Stored data:
Lemma conditions_wf_ext st st' :
  st_Conditions st' = st_Conditions st → conditions_wf st → conditions_wf st'.
Proof.
  intros Heq [H1 H2 H3]. split; rewrite ?Heq; [done..|].
  unfold IsFailed, IsRunning, isStatusConditionTrue in *. by rewrite Heq.
Qed.

Lemma append_not_running cs t s r m now ltt st :
  IsFailed st = false →
  IsFailed (Status_set_Conditions (filterOutCondition cs t ++ [newCondition now ltt t s r m]) st) = true →
  st_Conditions st = cs →
  IsRunning (Status_set_Conditions (filterOutCondition cs t ++ [newCondition now ltt t s r m]) st) = false.
Proof.
  intros Hf Hf' <-. apply not_true_iff_false. unfold IsRunning, IsFailed in *.
  rewrite isStatusConditionTrue_spec in *. simpl in *.
  destruct Hf' as (c & Hc & Ht & Hs). intros (d & Hd & Htd & Hsd).
  rewrite elem_of_app, list_elem_of_singleton in Hc, Hd.
  assert (∀ e, e ∈ filterOutCondition (st_Conditions st) t → cc_Type e = ClusterFailed →
    cc_Status e ≠ ConditionTrue) as Hold.
  { intros e He Hte Hse. rewrite filterOutCondition_eq, list_elem_of_fmap in He.
    destruct He as (e' & -> & He'). apply list_elem_of_filter in He' as [_ He'].
    rewrite demote_type in Hte. unfold demote in Hse. rewrite Hte in Hse.
    case_decide as Hdd; [naive_solver|]. apply not_true_iff_false in Hf. apply Hf.
    apply isStatusConditionTrue_spec. eauto. }
  destruct Hc as [Hc| ->]; [by destruct (Hold c)|]. simpl in Ht. subst t.
  destruct Hd as [Hd| ->]; [|done].
  rewrite filterOutCondition_eq, list_elem_of_fmap in Hd.
  destruct Hd as (d' & -> & _). rewrite demote_type in Htd. unfold demote in Hsd.
  rewrite Htd in Hsd. by rewrite decide_True in Hsd by done.
Qed.

Lemma UpdateClusterConditions_wf now now' st t s r m :
  conditions_wf st → conditions_wf (UpdateClusterConditions now now' st t s r m).
Proof.
  intros Hwf. destruct (UpdateClusterConditions_cases now now' st t s r m)
    as [[_ ->]|[(_ & -> & _)|(Hf & _ & ltt & _ & ->)]]; [done..|].
  destruct Hwf as [Hnd Hex _]. split.
  - simpl. rewrite fmap_app, filterOutCondition_types. apply NoDup_app. split_and!.
    + by apply NoDup_filter.
    + intros u Hu Hu'. simpl in Hu'. apply list_elem_of_singleton in Hu' as ->.
      apply list_elem_of_filter in Hu as [Hd _]. destruct Hd. by left.
    + apply NoDup_singleton.
  - simpl. rewrite fmap_app, filterOutCondition_types. simpl.
    rewrite !elem_of_app, !list_elem_of_singleton, !list_elem_of_filter.
    intros [[Hd Hr]|E]; intros [[Hd' Hr']|E']; unfold drops in *; subst; naive_solver.
  - intros Hf'. by apply append_not_running.
Qed.

Lemma conditions_wf_nil st : st_Conditions st = [] → conditions_wf st.
Proof.
  intros E. split.
  - rewrite E. constructor.
  - rewrite E. set_solver.
  - unfold IsRunning, isStatusConditionTrue. by rewrite E.
Qed.

(** Setting a condition to True makes it True, unless the cluster has failed. *)
Lemma UpdateClusterConditions_true now now' st t r m :
  IsFailed st = false ∨ t = ClusterFailed →
  isStatusConditionTrue (UpdateClusterConditions now now' st t ConditionTrue r m) t = true.
Proof.
  intros Hst. destruct (UpdateClusterConditions_cases now now' st t ConditionTrue r m)
    as [[Hf ->]|[(_ & -> & c & Hc & Hs & _)|(_ & _ & ltt & _ & ->)]].
  - destruct Hst as [Hst| ->]; [congruence|exact Hf].
  - apply isStatusConditionTrue_spec. apply getCondition_Some in Hc as [? ?]. eauto.
  - apply isStatusConditionTrue_spec. eexists. simpl. rewrite elem_of_app, list_elem_of_singleton.
    split; [by right|]. done.
Qed.

(** The condition is there afterwards, as requested. *)
Lemma UpdateClusterConditions_new now now' st t s r m :
  IsFailed st = false →
  ∃ c, getCondition (UpdateClusterConditions now now' st t s r m) t = Some c ∧
    cc_Status c = s ∧ cc_Reason c = r.
Proof.
  intros Hf. destruct (UpdateClusterConditions_cases now now' st t s r m)
    as [[? _]|[(_ & -> & Hc)|(_ & _ & ltt & _ & ->)]]; [congruence|done|].
  exists (newCondition now ltt t s r m). split; [|done]. unfold getCondition. simpl.
  rewrite list_find_app_r.
  - simpl. by rewrite decide_True by done.
  - apply list_find_None, Forall_forall. intros c Hc Ht.
    assert (t ∈ (cc_Type <$> filterOutCondition (st_Conditions st) t)) as Hin
      by (apply list_elem_of_fmap; by exists c).
    rewrite filterOutCondition_types, list_elem_of_filter in Hin. unfold drops in Hin. naive_solver.
Qed.

(** An update of another type neither fails a cluster nor repairs it. *)
Lemma UpdateClusterConditions_failed now now' st t s r m :
  t ≠ ClusterFailed → IsFailed (UpdateClusterConditions now now' st t s r m) = IsFailed st.
Proof.
  intros Ht. destruct (UpdateClusterConditions_cases now now' st t s r m)
    as [[Hf ->]|[(Hf & -> & _)|(Hf & _ & ltt & _ & ->)]]; [done..|]. rewrite Hf.
  apply not_true_iff_false. intros (c & Hc & Htc & Hsc)%isStatusConditionTrue_spec. simpl in Hc.
  rewrite filterOutCondition_eq in Hc.
  apply elem_of_app in Hc as [Hc| ->%list_elem_of_singleton]; [|done].
  apply list_elem_of_fmap in Hc as (d & -> & Hd). apply list_elem_of_filter in Hd as [_ Hd].
  rewrite demote_type in Htc. unfold demote in Hsc. rewrite decide_False in Hsc by tauto.
  apply not_true_iff_false in Hf. apply Hf, isStatusConditionTrue_spec. eauto.
Qed.

(** A cluster said to be running is not said to be restarting. *)
Lemma UpdateClusterConditions_not_restarting now now' st s r m :
  conditions_wf st → IsFailed st = false →
  ClusterRestarting ∉ (cc_Type <$>
    st_Conditions (UpdateClusterConditions now now' st ClusterRunning s r m)).
Proof.
  intros Hwf Hf. destruct (UpdateClusterConditions_cases now now' st ClusterRunning s r m)
    as [[? _]|[(_ & -> & c & Hc & _)|(_ & _ & ltt & _ & ->)]]; [congruence|..].
  - apply (wf_exclusive _ Hwf). apply getCondition_Some in Hc as [Hc <-].
    apply list_elem_of_fmap. eauto.
  - simpl. rewrite fmap_app, filterOutCondition_types, elem_of_app, list_elem_of_filter.
    simpl. rewrite list_elem_of_singleton. unfold drops. naive_solver.
Qed.

(** ** Properties *)

(** Conditions are well formed. Every condition list that updates can produce
    has at most one condition of each type, never holds both a Running and a
    Restarting condition, and never says of a cluster both that it failed and
    that it is running. *)
Theorem conditions_wf_reach (st : ClusterStatus) : cond_reach st → conditions_wf st.
Proof.
  induction 1 as [st Hst|st st' _ IH Hstep|st st' _ IH Heq].
  - by apply conditions_wf_nil.
  - destruct Hstep. by apply UpdateClusterConditions_wf.
  - by eapply conditions_wf_ext.
Qed.

Definition failed_status (now : Time) (st : ClusterStatus) : ClusterStatus :=
  UpdateClusterConditions now now st ClusterFailed ConditionTrue "r" "m".

Lemma conditions_wf_reach_witness :
  conditions_wf (failed_status 5 (UpdateClusterConditions 1 1 Sample.status ClusterRunning
                                    ConditionTrue "KubeClusterRunning" "up")).
Proof.
  apply conditions_wf_reach. eapply cond_next; [|constructor].
  eapply cond_next; [|constructor]. apply cond_init. reflexivity.
Defined.

(** C35 (Failed is terminal). Once a cluster has the Failed condition, no sequence of
    updates changes its conditions again. *)
Theorem failed_absorbing (st st' : ClusterStatus) :
  IsFailed st = true → rtc cond_step st st' → st' = st.
Proof.
  intros Hf Hs. induction Hs as [|st st1 st2 Hstep _ IH]; [done|].
  destruct Hstep as [now now' st t s r m].
  assert (UpdateClusterConditions now now' st t s r m = st) as Heq.
  { unfold UpdateClusterConditions, setCondition. by rewrite Hf. }
  rewrite Heq in IH. by rewrite (IH Hf).
Qed.

Lemma failed_absorbing_witness :
  UpdateClusterConditions 9 9 (failed_status 5 Sample.status) ClusterRunning ConditionTrue "r" "m"
  = failed_status 5 Sample.status.
Proof.
  apply (failed_absorbing (failed_status 5 Sample.status)); [reflexivity|].
  eapply rtc_once. constructor.
Defined.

**Description of the task**
Among the entries above, copy exactly only the lines starting with the one containing "- unfold IsRunning, isStatusConditionTrue." and going through the one containing "IsFailed st = false ∨ t = ClusterFailed →", both ends included.

**Solved problem**
  - unfold IsRunning, isStatusConditionTrue. by rewrite E.
Qed.

(** Setting a condition to True makes it True, unless the cluster has failed. *)
Lemma UpdateClusterConditions_true now now' st t r m :
  IsFailed st = false ∨ t = ClusterFailed →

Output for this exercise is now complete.